The private data commons for spinal cord injury (PDC-SCI) addresses the data management needs for multisite team science, in a private repository. The need for privacy arises in research cases such as: data pending FDA approval, safeguarding intellectual property, or sensitive data including non-human primate research. Data sharing is facilitated by proper data governance, and the principles of proper data governance should be applied not only when sharing data publicly to the broader community, but also within a multisite, team science project. To this end, the PDC has been designed to adhere to the FAIR principles of data governance (Wilkinson et al., 2016). Briefly, FAIR states that data must be Findable, Accessible, Interoperable, and Reusable. First, data must be findable. That means data and metadata need to be sufficiently annotated and tagged such that it can be searchable, commonly by using search algorithms. Data then needs to be accessible; users should be able to visualize and download the data, ideally in a standardized format that users can retrieve easily. Third, data need to be interoperable. This means that data are structured in a way that allows it to be aggregated with other datasets, operated on using different computer algorithms, easily readable by both humans and computers, and must also be in a format that allows for use with other programs, such as analytical software. Finally, data must be reusable.
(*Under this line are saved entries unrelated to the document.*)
Lemma search_raises env q d w :
  similarity_search_with_score env q TOP_K = inl d →
  search env q TOP_K w
  = (Raise (VectorStoreError d), add_calls [CallSearch q TOP_K] w).
Proof. intros Hd. unfold search, mbind, M_bind. simpl. by rewrite Hd. Qed.

(** The searches stop at the first one that raises. *)
Lemma search_sum_fails env pre q post d :
  searches_return env pre →
  similarity_search_with_score env q TOP_K = inl d →
  ∀ acc w,
    search_sum env (pre ++ q :: post) acc w
    = (Raise (VectorStoreError d),
       add_calls (map (λ q, CallSearch q TOP_K) (pre ++ [q])) w).
Proof.
  intros Hs Hd. induction pre as [|p pre IH]; intros acc w; simpl.
  - by rewrite (bind_raise _ _ _ _ _ (search_raises _ _ _ w Hd)).
  - destruct (Hs p) as [r Hr]; [set_solver|].
    rewrite (bind_ok _ _ _ _ _ (search_returns _ _ _ w Hr)).
    rewrite IH by (intros q' Hq'; apply Hs; set_solver).
    by rewrite add_calls_app.
Qed.

Lemma searches_cases env pl :
  searches_return env pl
  ∨ ∃ pre q post d,
      pl = pre ++ q :: post ∧ searches_return env pre
      ∧ similarity_search_with_score env q TOP_K = inl d.
Proof.
  induction pl as [|q pl IH].
  - left. by intros q ?%elem_of_nil.
  - destruct (similarity_search_with_score env q TOP_K) as [d|r] eqn:Hq.
    + right. exists [], q, pl, d. repeat split; [|done].
      by intros q' ?%elem_of_nil.
    + destruct IH as [Hall | (pre & q' & post & d & -> & Hpre & Hd)].
      * left. intros q' [->|Hq']%elem_of_cons; eauto.
      * right. exists (q :: pre), q', post, d. repeat split; [|done].
        intros q'' [->|Hq'']%elem_of_cons; eauto.
Qed.
(** ** Decoded JSON values *)

(** What a message field or a stored value can hold: a scalar, a boolean, a
    list or a dictionary (as the list of its items; a decoded JSON object has
    no repeated key). Floats are left out. *)
#[warnings="-register-all"]
Inductive pyval : Type :=
  | VAtom (a : atom)
  | VBool (b : bool)
  | VList (l : list pyval)
  | VDict (d : list (string * pyval)).

Abbreviation VNone := (VAtom ANone).
Abbreviation VStr s := (VAtom (AStr s)).
Abbreviation VInt z := (VAtom (AInt z)).

(** A tuple of scalars seen as a value, and a list of such tuples. *)
Definition tuple_val (t : tuple) : pyval := VList (VAtom <$> t).
Definition nodes_val (l : list tuple) : pyval := VList (tuple_val <$> l).

Inductive exn : Type :=
  | KeyError | AssertionError | TypeError | ValueError | IndexError | AttributeError.

Inductive outcome (A : Type) : Type :=
  | Ok (a : A)
  | Raise (e : exn).
Arguments Ok {A} a.
Arguments Raise {A} e.

Definition obind {A B} (o : outcome A) (f : A → outcome B) : outcome B :=
  match o with Ok a => f a | Raise e => Raise e end.

(** [bool(v)] *)
Definition truthy_atom (a : atom) : bool :=
  match a with
  | ANone => false
  | AInt z => negb (z =? 0)
  | AStr s => negb (String.eqb s "")
  end.

Definition truthy (v : pyval) : bool :=
  match v with
  | VAtom a => truthy_atom a
  | VBool b => b
  | VList l => match l with [] => false | _ => true end
  | VDict d => match d with [] => false | _ => true end
  end.

Definition is_none (v : pyval) : bool :=
  match v with VAtom ANone => true | _ => false end.

Fixpoint assoc {A} (key : string) (d : list (string * A)) : option A :=
  match d with
  | [] => None
  | (k', v) :: d' => if String.eqb key k' then Some v else assoc key d'
  end.

(** [v == w]: booleans compare as the integers 0 and 1, lists pointwise,
    dictionaries by their items in any order. *)
Fixpoint py_eqb (v w : pyval) {struct v} : bool :=
  match v with
  | VAtom a =>
      match w with
      | VAtom b => bool_decide (a = b)
      | VBool b => bool_decide (a = AInt (Z.b2z b))
      | _ => false
      end
  | VBool a =>
      match w with
      | VBool b => Bool.eqb a b
      | VAtom b => bool_decide (b = AInt (Z.b2z a))
      | _ => false
      end
  | VList l =>
      match w with
      | VList l' =>
          (fix go (l : list pyval) (l' : list pyval) {struct l} : bool :=
             match l, l' with
             | [], [] => true
             | x :: r, y :: r' => py_eqb x y && go r r'
             | _, _ => false
             end) l l'
      | _ => false
      end
  | VDict d =>
      match w with
      | VDict d' =>
          (length d =? length d')%nat &&
          (fix go (d : list (string * pyval)) {struct d} : bool :=
             match d with
             | [] => true
             | (key, x) :: r =>
                 match assoc key d' with
                 | Some y => py_eqb x y && go r
                 | None => false
                 end
             end) d
      | _ => false
      end
  end.

Fixpoint is_substring (t s : string) : bool :=
  String.prefix t s ||
  match s with
  | EmptyString => false
  | String _ s' => is_substring t s'
  end.

(** [x in c] *)
Definition py_in (x c : pyval) : outcome bool :=
  match c with
  | VList l => Ok (existsb (py_eqb x) l)
  | VDict d =>
      match x with
      | VAtom (AStr s) => Ok (existsb (λ kv, String.eqb s kv.1) d)
      | VAtom _ | VBool _ => Ok false
      | _ => Raise TypeError
      end
  | VAtom (AStr s) =>
      match x with
      | VAtom (AStr t) => Ok (is_substring t s)
      | _ => Raise TypeError
      end
  | _ => Raise TypeError
  end.

(** [c[key]] for a string key *)
Definition py_getitem (c : pyval) (key : string) : outcome pyval :=
  match c with
  | VDict d => match assoc key d with Some v => Ok v | None => Raise KeyError end
  | _ => Raise TypeError
  end.

(** [c[i]] for an integer index [i >= 0] *)
Definition py_subscript (c : pyval) (i : nat) : outcome pyval :=
  match c with
  | VList l => match l !! i with Some v => Ok v | None => Raise IndexError end
  | VAtom (AStr s) =>
      match String.get i s with
      | Some ch => Ok (VStr (String ch EmptyString))
      | None => Raise IndexError
      end
  | VDict _ => Raise KeyError
  | _ => Raise TypeError
  end.

(** The items [for x in c] runs over. *)
Definition py_iter (c : pyval) : outcome (list pyval) :=
  match c with
  | VList l => Ok l
  | VAtom (AStr s) => Ok ((λ ch, VStr (String ch EmptyString)) <$> String.list_ascii_of_string s)
  | VDict d => Ok ((λ kv, VStr kv.1) <$> d)
  | _ => Raise TypeError
  end.

(** [c.append(x)] and [c.remove(x)]: only lists have them. *)
Definition py_append (c x : pyval) : outcome pyval :=
  match c with
  | VList l => Ok (VList (l ++ [x]))
  | _ => Raise AttributeError
  end.

Fixpoint remove_first (x : pyval) (l : list pyval) : option (list pyval) :=
  match l with
  | [] => None
  | y :: r => if py_eqb y x then Some r else cons y <$> remove_first x r
  end.

Definition py_remove (c x : pyval) : outcome pyval :=
  match c with
  | VList l => match remove_first x l with Some l' => Ok (VList l') | None => Raise ValueError end
  | _ => Raise AttributeError
  end.

(** The dictionary [c] after the object under [key] was changed in place. *)
Fixpoint dict_set (d : list (string * pyval)) (key : string) (v : pyval) : list (string * pyval) :=
  match d with
  | [] => []
  | (k', w) :: r => if String.eqb key k' then (k', v) :: r else (k', w) :: dict_set r key v
  end.

Definition py_setfield (c : pyval) (key : string) (v : pyval) : pyval :=
  match c with
  | VDict d => VDict (dict_set d key v)
  | _ => c
  end.

(** [s.encode('hex')] *)
Definition hex_digit (n : nat) : Ascii.ascii :=
  match n with
  | 0%nat => "0" | 1%nat => "1" | 2%nat => "2" | 3%nat => "3" | 4%nat => "4"
  | 5%nat => "5" | 6%nat => "6" | 7%nat => "7" | 8%nat => "8" | 9%nat => "9"
  | 10%nat => "a" | 11%nat => "b" | 12%nat => "c" | 13%nat => "d" | 14%nat => "e"
  | _ => "f"
  end%char.

Fixpoint hex_encode (s : string) : string :=
  match s with
  | EmptyString => EmptyString
  | String c s' =>
      let n := nat_of_ascii c in
      String (hex_digit (n / 16)%nat) (String (hex_digit (n mod 16)%nat) (hex_encode s'))
  end.

(** ** Peers, messages and searches *)

(** A [CryptoPeerConnection] as the DHT reads and writes it. *)
Module Peer.
Record t : Type := mk {
  _guid : atom;
  _address : atom;
  _pub : atom;
  _nickname : atom;
  _ip : atom;
  _port : atom }.

Definition set_address (uri : atom) (p : t) : t :=
  mk (_guid p) uri (_pub p) (_nickname p) (_ip p) (_port p).

Definition set_identity (guid uri pubkey nickname : atom) (p : t) : t :=
  mk guid uri pubkey nickname (_ip p) (_port p).

Definition set_nickname (nickname : atom) (p : t) : t :=
  mk (_guid p) (_address p) (_pub p) nickname (_ip p) (_port p).

Definition set_pub (pubkey : atom) (p : t) : t :=
  mk (_guid p) (_address p) pubkey (_nickname p) (_ip p) (_port p).
End Peer.

(** What the DHT reads of [self._transport]; [guid] and [_guid] name the same
    attribute. *)
Module Transport.
Record t : Type := mk {
  guid : atom;
  _uri : atom;
  pubkey : atom;
  _nickname : atom }.
End Transport.

(** The overlay messages, as dictionaries with the fields the handlers read:
    [None] is a field the dictionary does not have, [Some ANone] one that is
    there and holds [None]. The constructor of [message] is the [type] field. *)
Module FindNode.
Record t : Type := mk {
  uri : option atom;
  senderGUID : option atom;
  key : option atom;
  findValue : option bool;
  senderNick : option atom;
  findID : option atom;
  pubkey : option atom }.
End FindNode.

Module FindNodeResponse.
Record t : Type := mk {
  senderGUID : option atom;
  senderNick : option atom;
  uri : option atom;
  pubkey : option atom;
  foundKey : option pyval;
  foundNode : option tuple;
  foundNodes : option (list tuple);
  findID : option atom }.
End FindNodeResponse.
This is ultimately the goal of data sharing, to allow for users to combine datasets and create new analyses that are reproducible. This requires that metadata are clear and concise so that users are fully informed as to what the data represent.
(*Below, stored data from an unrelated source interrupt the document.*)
(** * MyFinance: the double-entry ledger rules of the database

    A shallow embedding of the SQL that guards [public.transaction_entries]:
    the table definition, its row-level-security policy, the PL/pgSQL
    function [validate_transaction_entries] and the deferred constraint
    trigger that runs it, together with the parts of the first migration they
    rest on ([company_users], [user_roles], [has_role], [transactions]) and
    the row payload built by the transaction form's [onSubmit]. *)

From Stdlib Require Import ZArith NArith QArith Field List String Bool Lia Arith.
Import ListNotations.

(** ** The [numeric] column type *)

(** PostgreSQL [numeric] without precision or scale, the type of
    [transaction_entries.amount]: an exact decimal [unscaled * 10^-scale] of
    any scale, or one of the special values.  Arithmetic is exact; the scale
    of a sum is the larger of the two scales. *)
Module Numeric.

Inductive t : Type :=
| Fin (unscaled : Z) (scale : nat)
| NaN
| PInf
| NInf.

Definition zero : t := Fin 0 0.

(** [u * 10^-s] written at the scale [s' >= s]. *)
Definition rescale (u : Z) (s s' : nat) : Z :=
  (u * 10 ^ Z.of_nat (s' - s))%Z.

Definition add (a b : t) : t :=
  match a, b with
  | NaN, _ | _, NaN => NaN
  | PInf, NInf | NInf, PInf => NaN
  | PInf, _ | _, PInf => PInf
  | NInf, _ | _, NInf => NInf
  | Fin u s, Fin v r =>
      let m := Nat.max s r in
      Fin (rescale u s m + rescale v r m) m
  end.

(** SQL [=] on numeric: by value, so [0.00 = 0]; [NaN] equals itself. *)
Definition eqb (a b : t) : bool :=
  match a, b with
  | Fin u s, Fin v r =>
      let m := Nat.max s r in
      (rescale u s m =? rescale v r m)%Z
  | NaN, NaN | PInf, PInf | NInf, NInf => true
  | _, _ => false
  end.

(** SQL [<>]. *)
Definition neqb (a b : t) : bool := negb (eqb a b).

Definition is_zero (a : t) : bool := eqb a zero.

End Numeric.

(** The rational a finite value stands for. *)
Definition decimal (u : Z) (s : nat) : Q :=
  (inject_Z u / inject_Z (10 ^ Z.of_nat s))%Q.

(** ** Aggregates *)

(** [SUM(amount)]: SQL NULL ([None]) over no rows. *)
Definition SUM (l : list Numeric.t) : option Numeric.t :=
  match l with
  | [] => None
  | x :: r => Some (fold_left Numeric.add r x)
  end.

Definition COALESCE {A : Type} (o : option A) (d : A) : A :=
  match o with
  | Some v => v
  | None => d
  end.

(** [COUNT( * )], read into [v_count].  The variable is declared [int]; row
    counts are kept as unbounded integers here. *)
Definition COUNT {A : Type} (l : list A) : Z := Z.of_nat (List.length l).

(** ** Tables *)

Definition uuid : Type := N.

(** [create type public.app_role as enum ('admin','collaborator','accountant')] *)
Inductive app_role : Type := admin | collaborator | accountant.

Definition app_role_eqb (a b : app_role) : bool :=
  match a, b with
  | admin, admin | collaborator, collaborator | accountant, accountant => true
  | _, _ => false
  end.

(** [public.user_roles (user_id, role)] *)
Module user_roles.
Record row : Type := mk { user_id : uuid; role : app_role }.
End user_roles.

(** [public.company_users (company_id, user_id, role)] *)
Module company_users.
Record row : Type := mk { company_id : uuid; user_id : uuid; role : app_role }.
End company_users.

(** [public.transactions]: the header.  Of its columns the model keeps the
    key, the tenant and the two the form's [onSubmit] edits that stand for
    "header changes" ([amount], [description]); the recurrence link and the
    other references are left out. *)
Module transactions.
Record row : Type := mk {
  id : uuid;
  company_id : uuid;
  amount : Numeric.t;
  description : string
}.
End transactions.

(** [public.transaction_entries]: one debit or credit line.
<<
  id uuid PRIMARY KEY DEFAULT gen_random_uuid(),
  transaction_id uuid NOT NULL REFERENCES public.transactions(id) ON DELETE CASCADE,
  company_id uuid NOT NULL,
  account_id uuid NOT NULL REFERENCES public.accounts(id),
  amount numeric NOT NULL,
>>
    [cost_center_id] is the nullable column the generated types list for the
    table; the timestamps, and with them the BEFORE UPDATE trigger that sets
    [updated_at], are left out. *)
Module transaction_entries.
Record row : Type := mk {
  id : uuid;
  transaction_id : uuid;
  company_id : uuid;
  account_id : uuid;
  cost_center_id : option uuid;
  amount : Numeric.t
}.
End transaction_entries.

Abbreviation entry := transaction_entries.row.
Abbreviation header := transactions.row.

Record database : Type := mkdb {
  user_roles_tbl : list user_roles.row;
  company_users_tbl : list company_users.row;
  accounts_tbl : list uuid;
  transactions_tbl : list header;
  entries_tbl : list entry
}.

Definition with_entries (db : database) (es : list entry) : database :=
  mkdb (user_roles_tbl db) (company_users_tbl db) (accounts_tbl db)
       (transactions_tbl db) es.

Definition with_user_roles (db : database) (urs : list user_roles.row) : database :=
  mkdb urs (company_users_tbl db) (accounts_tbl db)
       (transactions_tbl db) (entries_tbl db).

Definition with_transactions (db : database) (hs : list header) : database :=
  mkdb (user_roles_tbl db) (company_users_tbl db) (accounts_tbl db)
       hs (entries_tbl db).

(** ** Sessions and row-level security *)

(** The acting principal: [auth.uid()] (NULL for an anonymous request) and
    whether the session's role is exempt from row security (table owner,
    superuser, or a role with BYPASSRLS such as the service role). *)
Record session : Type := mksession {
  auth_uid : option uuid;
  bypass_rls : bool
}.

(** [public.has_role(_user_id, _role)] *)
Definition has_role (db : database) (_user_id : option uuid) (_role : app_role) : bool :=
  match _user_id with
  | None => false
  | Some u =>
      existsb (fun ur => (user_roles.user_id ur =? u)%N
                         && app_role_eqb (user_roles.role ur) _role)
              (user_roles_tbl db)
  end.

(** The expression every "Company members manage ..." policy uses:
<<
  EXISTS (SELECT 1 FROM public.company_users cu
          WHERE cu.company_id = <row>.company_id AND cu.user_id = auth.uid())
>> *)
Definition company_member (db : database) (company : uuid) (uid : option uuid) : bool :=
  match uid with
  | None => false
  | Some u =>
      existsb (fun cu => (company_users.company_id cu =? company)%N
                         && (company_users.user_id cu =? u)%N)
              (company_users_tbl db)
  end.

(** A policy FOR ALL (the only kind on the modelled tables), applying to
    every role. *)
Record policy (R : Type) : Type := mkpolicy {
  permissive : bool;
  USING : session -> database -> R -> bool;
  WITH_CHECK : session -> database -> R -> bool
}.
Arguments mkpolicy {R} _ _ _.
Arguments permissive {R} _.
Arguments USING {R} _ _ _ _.
Arguments WITH_CHECK {R} _ _ _ _.

(** How PostgreSQL combines the policies of a table: a row passes when at
    least one permissive policy passes and every restrictive policy does.  A
    table with restrictive policies only lets no row pass. *)
Definition combine {R : Type} (ps : list (policy R))
  (qual : policy R -> bool) : bool :=
  existsb (fun p => permissive p && qual p) ps
  && forallb (fun p => permissive p || qual p) ps.

Definition row_security_using {R : Type} (ps : list (policy R))
  (s : session) (db : database) (r : R) : bool :=
  bypass_rls s || combine ps (fun p => USING p s db r).

Definition row_security_with_check {R : Type} (ps : list (policy R))
  (s : session) (db : database) (r : R) : bool :=
  bypass_rls s || combine ps (fun p => WITH_CHECK p s db r).

(** [CREATE POLICY "Company members manage transaction entries"
     ON public.transaction_entries AS RESTRICTIVE FOR ALL USING (...) WITH CHECK (...)] *)
Definition Company_members_manage_transaction_entries : policy entry :=
  mkpolicy false
    (fun s db e => company_member db (transaction_entries.company_id e) (auth_uid s))
    (fun s db e => company_member db (transaction_entries.company_id e) (auth_uid s)).

Definition transaction_entries_policies : list (policy entry) :=
  [Company_members_manage_transaction_entries].

(** [create policy "Company members manage transactions" on public.transactions
     for all using (...) with check (...)] *)
Definition Company_members_manage_transactions : policy header :=
  mkpolicy true
    (fun s db h => company_member db (transactions.company_id h) (auth_uid s))
    (fun s db h => company_member db (transactions.company_id h) (auth_uid s)).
Use case: veterans affairs gordon mansfield spinal cord injury consortium
3.2.
The PDC-SCI has been a crucial organizing element behind one of the most sophisticated and complex late-stage translational spinal cord injury research projects: the Gordon Mansfield Spinal Cord Injury Consortium (VAGMSCI). This team science project consists of multiple labs across 5 University of California campuses (UC San Diego, UC Irvine, UC Los Angeles, UC San Francisco, and UC Davis). The VAGMSCI is a transdisciplinary effort to test cutting-edge therapies for spinal cord injury in non-human primates. The group collects a wealth of data across a number of research domains, including: complete veterinary health records, highly granular time series data on the biomechanics of injury, a battery of behavioral outcomes, physiological measures, pre- and post-injury MR imaging, and histological outcome measures, including axonal sprouting, stem cell survival/proliferation, and detailed connectome data (Fig. 2). Each of these data domains is managed at separate universities, and the PDC is organized into separate lab spaces for each of these units. As new data is generated, organized, and analyzed, the data are pushed to the PDC and housed within these labs. While each separate domain can go from raw data collection to analysis and final publishable results, it is the sharing of data across labs that is crucial to the mission of the consortium, and it is the integration of these multimodal data that will generate unique knowledge discovery. Thus, a major tenet of the PDC is that although this is a private community, data sharing is guided by the same FAIR governance principles that undergird public data sharing. In this way, the PDC acts as a microcosm of the broader neurotrauma community.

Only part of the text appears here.